Ce motif moteur a été reconnu avec précision par Léon Trotsky, qui écrivait en octobre 1937, au plus fort de la terreur :

Personne, sans exclure Hitler, n'a porté au socialisme des coups aussi meurtriers que Staline. Ce n'est guère étonnant puisque Hitler a attaqué les organisations ouvrières de l'extérieur, alors que Staline le fait de l'intérieur. Hitler attaque le marxisme. Staline non seulement l'agresse mais le prostitue. Pas un seul principe n'est resté indemne, pas une seule idée n'est restée sans souillure. Les noms mêmes de socialisme et de communisme ont été cruellement compromis depuis le jour où des policiers incontrôlés vivant d'un passeport « communiste » ont donné le nom de socialisme à leur régime policier. …

Le sens social et politique de la purge est clair: la couche dirigeante éjecte de son sein tous ceux qui lui rappellent son passé révolutionnaire, les principes du socialisme, de la liberté, de l'égalité, de la fraternité et les tâches non résolues de la révolution mondiale.
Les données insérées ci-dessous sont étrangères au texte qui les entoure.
(** [<=] of Python strings, on bytes. *)
Fixpoint str_leb (a b : string) : bool :=
  match a, b with
  | EmptyString, _ => true
  | String _ _, EmptyString => false
  | String c a, String d b =>
      let x := Ascii.N_of_ascii c in let y := Ascii.N_of_ascii d in
      if (x <? y)%N then true else if (y <? x)%N then false else str_leb a b
  end.

Definition fill_leb (a b : NormalizedFill) : bool :=
  (nf_fill_timestamp a <? nf_fill_timestamp b)
  || ((nf_fill_timestamp a =? nf_fill_timestamp b) && str_leb (nf_trade_id a) (nf_trade_id b)).

(** [sorted]: stable. *)
Fixpoint insert_fill (f : NormalizedFill) (l : list NormalizedFill) : list NormalizedFill :=
  match l with
  | [] => [f]
  | g :: l' => if fill_leb f g then f :: l else g :: insert_fill f l'
  end.
Definition sort_fills (l : list NormalizedFill) : list NormalizedFill := foldr insert_fill [] l.

Definition deduplicate_fills (fills : list NormalizedFill) : res (list NormalizedFill) :=
  foldl observe (Ok []) fills ≫= fun unique => Ok (sort_fills unique).

(** The receipt the adapter hands to the services. *)
Definition fill_receipt (f : NormalizedFill) : ExchangeFillReceipt :=
  mkFill (nf_exchange_order_id f) (nf_trade_id f) (nf_filled_quantity f) (nf_fill_price f) (nf_fee f)
    (nf_fill_timestamp f).

(** ** Normalization *)

Definition fill_valid (f : NormalizedFill) : Prop :=
  nf_exchange_order_id f <> ""%string /\ nf_trade_id f <> ""%string /\
  (0 < dval (nf_filled_quantity f))%Q /\ (0 < dval (nf_fill_price f))%Q /\ (0 <= dval (nf_fee f))%Q /\
  0 < nf_fill_timestamp f.

(** The only way out of normalization that is not a [FillNormalizationError]. *)
Definition fails_closed (r : res NormalizedFill) : Prop :=
  match r with
  | Ok f => fill_valid f
  | Raise (FillNormalizationError _) => True
  | Raise e => e = OtherException "timestamp out of range"
  end.

Lemma required_text_cases v name :
  (exists t, _required_text v name = Ok t /\ t <> ""%string) \/ _required_text v name = fill_error name.
Proof. unfold _required_text. case_bool; [left; eexists; split; [done|by apply str_truthy_true]|by right]. Qed.

Lemma positive_decimal_cases v name :
  (exists d, _positive_decimal v name = Ok d /\ (0 < dval d)%Q) \/ _positive_decimal v name = fill_error name.
Proof.
  unfold _positive_decimal. destruct (parse_decimal _) as [[d|]|]; [|by right|by right].
  destruct (d <=? dzero)%D eqn:E; [by right|left]. exists d. split; [done|].
  apply dleb_false in E. by rewrite (dval_zero 0) in E.
Qed.

Lemma required_fee_cases v :
  (exists d, _required_fee v = Ok d /\ (0 <= dval d)%Q) \/ exists w, _required_fee v = fill_error w.
Proof.
  unfold _required_fee. destruct (parse_decimal _) as [[d|]|]; [|by right; eexists|by right; eexists].
  left. eexists. split; [done|apply dabs_nonneg].
Qed.

Lemma timestamp_cases v :
  (exists t, _timestamp v = Ok t /\ 0 < t) \/ (exists w, _timestamp v = fill_error w) \/
  _timestamp v = Raise (OtherException "timestamp out of range").
Proof.
  unfold _timestamp. destruct (parse_int _) as [ms|]; [|right; left; by eexists].
  destruct (Z.leb_spec ms 0); [right; left; by eexists|]. case_bool; [by right; right|].
  left. eexists. split; [done|lia].
Qed.

Lemma currency_fee_cases c v :
  (exists d, _fee_from_currency_amount c v = Ok d /\ (0 <= dval d)%Q /\
     str_upper (strip (py_str (py_or c (VStr "")))) = "USDT"%string) \/
  exists w, _fee_from_currency_amount c v = fill_error w.
Proof.
  unfold _fee_from_currency_amount, _required_text. case_bool; [|right; by eexists]. cbn.
  destruct (String.eqb_spec (str_upper (strip (py_str (py_or c (VStr ""))))) "USDT") as [E|]; [|right; by eexists].
  destruct (required_fee_cases v) as [(d & -> & Hd)|[w ->]]; [left; eauto|right; by eexists].
Qed.

Lemma make_fill_ok f : fill_valid f -> make_NormalizedFill f = Ok f.
Proof.
  intros (H1 & H2 & H3 & H4 & H5 & _). unfold make_NormalizedFill.
  apply str_truthy_true in H1, H2. rewrite H1, H2.
  assert ((nf_filled_quantity f <=? dzero)%D = false) as -> by (apply dleb_false; by rewrite (dval_zero 0)).
  assert ((nf_fill_price f <=? dzero)%D = false) as -> by (apply dleb_false; by rewrite (dval_zero 0)).
  assert ((nf_fee f <? dzero)%D = false) as -> by (apply dltb_false; by rewrite (dval_zero 0)). done.
Qed.

(** Both normalizers bind these parsers in some order; each step either fails
    closed or adds its fact. *)
Ltac normalize_step :=
  match goal with
  | |- context [_required_text ?v ?n ≫= _] =>
      destruct (required_text_cases v n) as [(? & -> & ?)| ->]; [cbn [mbind res_bind]|exact I]
  | |- context [_positive_decimal ?v ?n ≫= _] =>
      destruct (positive_decimal_cases v n) as [(? & -> & ?)| ->]; [cbn [mbind res_bind]|exact I]
  | |- context [_fee_from_currency_amount ?c ?v ≫= _] =>
      destruct (currency_fee_cases c v) as [(? & -> & ? & ?)|[? ->]]; [cbn [mbind res_bind]|exact I]
  | |- context [_timestamp ?v ≫= _] =>
      destruct (timestamp_cases v) as [(? & -> & ?)|[[? ->]| ->]]; [cbn [mbind res_bind]|exact I|try reflexivity]
  end.

(** C38. Normalization fails closed: from any payload it either returns a fill with
    full identity, positive finite quantity and price, non-negative fee and
    positive time, or raises [FillNormalizationError]; only a timestamp beyond
    the calendar escapes as another exception.  A CCXT trade is accepted only for
    the queried order and with a USDT fee. *)
Theorem normalization_fails_closed payload expected :
  fails_closed (normalize_binance_order_trade_update payload) /\
  fails_closed (normalize_ccxt_trade payload expected) /\
  forall f, normalize_ccxt_trade payload expected = Ok f ->
    nf_exchange_order_id f = expected /\
    exists r items, py_get payload "fee" = VDict r items /\
      str_upper (strip (py_str (py_or (py_get items "currency") (VStr "")))) = "USDT"%string.
Proof.
  split; [|assert (match normalize_ccxt_trade payload expected with
    | Ok f => fill_valid f /\ nf_exchange_order_id f = expected /\
        exists r items, py_get payload "fee" = VDict r items /\
          str_upper (strip (py_str (py_or (py_get items "currency") (VStr "")))) = "USDT"%string
    | r => fails_closed r end) as H].
  - unfold normalize_binance_order_trade_update. cbv zeta.
    destruct (if py_eq_str _ _ then _ else _) as [| | | | | |r raw]; try exact I.
    repeat normalize_step. by rewrite make_fill_ok.
  - unfold normalize_ccxt_trade. normalize_step.
    destruct (String.eqb_spec x expected) as [->|]; [cbn [assert_or mbind res_bind]|exact I].
    unfold _fee_from_mapping. destruct (py_get payload "fee") as [| | | | | |r items] eqn:E; try exact I.
    repeat normalize_step. rewrite make_fill_ok by done. split; [done|]. split; [done|]. by exists r, items.
  - destruct (normalize_ccxt_trade payload expected) as [f|e]; [|done].
    destruct H as (Hv & Ho & Hr). split; [done|]. by intros f' [= <-].
Qed.

(** ** Round trip *)

Definition ccxt_payload (f : NormalizedFill) : list (string * PyVal) :=
  [("order", VStr (nf_exchange_order_id f)); ("id", VStr (nf_trade_id f));
   ("amount", VStr (dec_text (nf_filled_quantity f))); ("price", VStr (dec_text (nf_fill_price f)));
   ("fee", VDict "" [("currency", VStr "usdt"); ("cost", VStr (dec_text (nf_fee f)))]);
   ("timestamp", VInt (nf_fill_timestamp f / 1000))]%string.

(** A fill as a venue can report it: untrimmed identities, whole milliseconds. *)
Definition fill_reportable (f : NormalizedFill) : Prop :=
  fill_valid f /\ strip (nf_exchange_order_id f) = nf_exchange_order_id f /\
  strip (nf_trade_id f) = nf_trade_id f /\ fits (dval (nf_fee f)) /\
  nf_fill_timestamp f mod 1000 = 0 /\ nf_fill_timestamp f <= MAX_TIMESTAMP_MS * 1000.

Lemma required_text_str s name : strip s = s -> s <> ""%string -> _required_text (VStr s) name = Ok s.
Proof.
  intros Hs Hne. apply str_truthy_true in Hne. unfold _required_text, py_or. cbn [py_truthy].
  rewrite Hne. cbn [py_str]. by rewrite Hs, Hne.
Qed.

Lemma positive_decimal_text d name : (0 < dval d)%Q -> _positive_decimal (VStr (dec_text d)) name = Ok d.
Proof.
  intros H. unfold _positive_decimal. cbn [py_str]. rewrite parse_decimal_text.
  assert ((d <=? dzero)%D = false) as ->; [|done]. apply dleb_false. by rewrite (dval_zero 0).
Qed.

Lemma ccxt_payload_get f (p := ccxt_payload f) :
  py_get p "order" = VStr (nf_exchange_order_id f) /\ py_get p "fee" =
    VDict "" [("currency", VStr "usdt"); ("cost", VStr (dec_text (nf_fee f)))]%string /\
  py_get p "id" = VStr (nf_trade_id f) /\ py_get p "amount" = VStr (dec_text (nf_filled_quantity f)) /\
  py_get p "price" = VStr (dec_text (nf_fill_price f)) /\ py_get p "timestamp" = VInt (nf_fill_timestamp f / 1000).
Proof. by split_and!. Qed.

(** C39. Every reportable fill is recovered from its payload: normalization loses
    nothing (the fee, normalized by [abs], keeps its value). *)
Theorem ccxt_trade_roundtrip f :
  fill_reportable f ->
  exists f', normalize_ccxt_trade (ccxt_payload f) (nf_exchange_order_id f) = Ok f' /\ fill_eqb f' f = true.
Proof.
  intros (Hv & Ho & Hi & Hf & Hm & Hmax). pose proof Hv as (H1 & H2 & H3 & H4 & H5 & H6).
  assert (dval (dabs (nf_fee f)) == dval (nf_fee f))%Q as Hfee
    by (rewrite dabs_exact by done; rewrite Qabs.Qabs_pos by done; reflexivity).
  exists (mkNormalized (nf_exchange_order_id f) (nf_trade_id f) (nf_filled_quantity f) (nf_fill_price f)
    (dabs (nf_fee f)) (nf_fill_timestamp f)). split.
  - unfold normalize_ccxt_trade. destruct (ccxt_payload_get f) as (-> & -> & -> & -> & -> & ->).
    rewrite !required_text_str by done. cbn [mbind res_bind]. rewrite String.eqb_refl. cbn [assert_or mbind res_bind].
    change (_fee_from_mapping (VDict "" _)) with (_fee_from_currency_amount (VStr "usdt") (VStr (dec_text (nf_fee f)))).
    change (_fee_from_currency_amount (VStr "usdt") (VStr (dec_text (nf_fee f))))
      with (_required_fee (VStr (dec_text (nf_fee f)))).
    unfold _required_fee at 1. cbn [py_str]. rewrite parse_decimal_text. cbn [mbind res_bind].
    rewrite !positive_decimal_text by done. cbn [mbind res_bind].
    unfold _timestamp. cbn [py_str]. rewrite parse_int_pretty.
    pose proof (Z.div_exact (nf_fill_timestamp f) 1000 ltac:(lia)) as [_ Hd]. specialize (Hd Hm).
    destruct (Z.leb_spec (nf_fill_timestamp f / 1000) 0); [lia|].
    destruct (Z.ltb_spec MAX_TIMESTAMP_MS (nf_fill_timestamp f / 1000)); [lia|]. cbn [mbind res_bind].
    rewrite Z.mul_comm, <- Hd. apply make_fill_ok. by rewrite <-Hfee in H5.
  - unfold fill_eqb. cbn. rewrite !String.eqb_refl, Z.eqb_refl, !andb_true_r. cbn.
    rewrite !andb_true_iff, !deqb_spec. split_and!; done.
Qed.

(** ** De-duplication *)

Definition fill_key (f : NormalizedFill) : string * string := (nf_exchange_order_id f, nf_trade_id f).

Lemma same_key_spec a b : same_key a b = true <-> fill_key a = fill_key b.
Proof. unfold same_key, fill_key. rewrite andb_true_iff, !String.eqb_eq. split; [by intros [-> ->]|by intros [= -> ->]]. Qed.

Lemma fill_eqb_spec a b : fill_eqb a b = true <->
  fill_key a = fill_key b /\ (dval (nf_filled_quantity a) == dval (nf_filled_quantity b))%Q /\
  (dval (nf_fill_price a) == dval (nf_fill_price b))%Q /\ (dval (nf_fee a) == dval (nf_fee b))%Q /\
  nf_fill_timestamp a = nf_fill_timestamp b.
Proof. unfold fill_eqb. rewrite !andb_true_iff, !deqb_spec, Z.eqb_eq, <-same_key_spec. unfold same_key. rewrite andb_true_iff. tauto. Qed.

Lemma fill_eqb_refl a : fill_eqb a a = true.
Proof. apply fill_eqb_spec. repeat (split; [reflexivity|]). reflexivity. Qed.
La bestialité des répressions témoigne de la haine que la caste privilégiée porte aux révolutionnaires. En ce sens, la purge augmente l'homogénéité de la couche dirigeante et semble renforcer la position de Staline. [2]
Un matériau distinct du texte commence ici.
Lemma history_step_inv s op : history_inv s -> history_inv (history_step s op).
Proof.
  intros [Hb Ho]. destruct s as [w issued]. unfold history_step. cbn [fst snd] in *.
  destruct (writer_step op w) as [r w'] eqn:E. apply writer_step_effect in E as [[-> Hr]|(p & sc & v & Hv & Hother & Hs & Hi)].
  { assert (issued_by r = []) as -> by (destruct r as [[l|]|]; [by destruct (Hr l)|done|done]). rewrite app_nil_r. by split. }
  assert (forall c, c ∈ issued -> exists e, entry_at w' (cap_registry c) (cap_scope_key c) = Some e /\ bounds c e) as Hb'.
  { intros c Hc. destruct (Hb c Hc) as (e & He & Hbe).
    destruct (decide ((cap_registry c, cap_scope_key c) = (p, sc))) as [[= E1 E2]|Hne].
    - exists v. rewrite E1, E2 in *. split; [done|]. apply (bounds_succeeds c e v Hbe), Hs. congruence.
    - exists e. by rewrite Hother. }
  destruct r as [[l|]|]; cbn [issued_by]; [|rewrite app_nil_r; split; [exact Hb'|exact Ho]..].
  destruct (Hi l eq_refl) as (<- & <- & Hl). split; cbn [fst snd].
  - intros c [Hc| ->%list_elem_of_singleton]%elem_of_app; [by apply Hb'|]. exists v. split; [done|by apply issues_bounds].
  - apply ordered_snoc; [done|]. intros c Hc [Hreg Hsc]. destruct (Hb' c Hc) as (e & He & Hbe).
    rewrite Hreg, Hsc, Hv in He. injection He as <-. by apply (bounds_issues _ _ v).
Qed.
Même pour Trotsky, l'ampleur de ces purges – dont la plupart n'ont jamais été rendues publiques, contrairement aux procès de Moscou – était difficile à concevoir. En raison de la dissimulation systématique de la Grande Terreur par l'appareil d'État contrôlé par les staliniens, elle n'a en fait pas été comprise pendant de nombreuses décennies. Ses implications sont difficiles à comprendre même aujourd'hui, car les traditions politiques et intellectuelles dont les porteurs ont été assassinés par le stalinisme doivent encore être pleinement récupérées et réintroduites dans la conscience historique de la classe ouvrière.

Tableaux avec les noms de ceux qui ont été exécutés sur le site de tir de Kommunarka près de Moscou (c) WSWS Media [Photo : WSWS]
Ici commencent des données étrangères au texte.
(* ===== verification/BinanceAdapter.v ===== *)
(** * BinanceAdapter: the exchange interface over a venue client

    [infrastructure/binance_adapter.py].  The third-party client, the clock, the
    settings and the registry file are the class [VenueClient]; nothing is
    assumed of them: each call returns what it likes or raises what it likes, and
    the registry may change between two observations.  The adapter implements
    the interface [ExchangeAdapter] of the services, and every mutation of the
    account runs under the writer guard.

    A request carries the decimals whose [float] is sent; a textual field of a
    payload is kept by its text; a non-finite number counts as malformed. *)
From S2P Require Import Prelude PyDecimal PyValue State Receipts Adapter FillNormalizer AccountWriter.
From Stdlib Require Import Ascii.
Local Open Scope Z_scope.
Local Open Scope py_scope.

(** ** The client *)

Record OrderRequest := mkRequest {
  rq_symbol : string; rq_type : string; rq_side : string; rq_amount : Dec;
  rq_client_order_id : string; rq_stop_price : option Dec; rq_reduce_only : bool }.

(** An endpoint that the client may lack is an option. *)
Class VenueClient (W : Type) := {
  vc_credentials : SM W bool;
  vc_connect : SM W bool;
  vc_observe : W -> (string * Registries * datetime) * W;
  vc_now : W -> datetime * W;
  vc_fetch_balance : SM W PyVal;
  vc_fetch_positions : SM W PyVal;
  vc_fetch_open_orders : option string -> SM W PyVal;
  vc_open_algo_orders : option (option string -> SM W PyVal);
  vc_fetch_ticker : string -> SM W PyVal;
  vc_market : string -> SM W PyVal;
  vc_set_leverage : Z -> string -> SM W PyVal;
  vc_create_order : OrderRequest -> SM W PyVal;
  vc_get_order : string -> string -> SM W PyVal;
  vc_fetch_closed_orders : string -> SM W PyVal;
  vc_fetch_my_trades : string -> string -> SM W PyVal;
  vc_get_algo_order : option (string -> string -> SM W PyVal);
  vc_cancel_order : string -> string -> SM W PyVal;
  vc_cancel_algo_order : option (string -> string -> SM W PyVal) }.

(** ** Symbols and flags *)

Definition _canonical_symbol (symbol : string) : string :=
  let canonical := before ":" symbol in
  match without_suffix "USDT" canonical with
  | Some base => if contains_char "/" canonical then canonical else (base +:+ "/USDT")%string
  | None => canonical
  end.

(** [symbol.replace("/", "").split(":", 1)[0]] *)
Definition market_id (symbol : string) : string := before ":" (without "/" symbol).

Definition is_digit (c : ascii) : bool := match digit_of c with Some _ => true | None => false end.
Definition _looks_like_binance_algo_order_id (exchange_order_id : string) : bool :=
  str_truthy exchange_order_id && all_chars is_digit exchange_order_id
  && (15 <=? String.length exchange_order_id)%nat.

Definition _exchange_bool (v : PyVal) : bool :=
  match v with
  | VStr s => bool_decide (str_lower (strip s) ∈ ["1"; "true"; "yes"]%string)
  | _ => py_truthy v
  end.

Definition ostr_of (v : PyVal) : option string := if py_is_none v then None else Some (py_str v).
Definition optional_decimal (v : PyVal) : res (option Dec) :=
  if py_truthy v then py_decimal v ≫= fun d => Ok (Some d) else Ok None.

(** ** Payloads *)

Fixpoint collect {A B} (f : A -> res (list B)) (l : list A) : res (list B) :=
  match l with
  | [] => Ok []
  | x :: l => f x ≫= fun y => collect f l ≫= fun ys => Ok (y ++ ys)
  end.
Des charniers avec des milliers de victimes n'ont été exhumés que dans les années 1990. Beaucoup restent à découvrir à ce jour. Les documents clés de la terreur, comme les ordonnances n° 00447 et n° 00485, n'ont été publiés que bien après la dissolution de l'Union soviétique en 1991. L'ordonnance n° 00447, par exemple, fut imprimée dans son intégralité pour la première fois en 1996. Seule une petite partie des documents d'archives sur la terreur et ses victimes, pour la plupart encore détenus et contrôlés par les services secrets russes, le FSB, successeur du NKVD, a été mis à disposition et examiné par des chercheurs.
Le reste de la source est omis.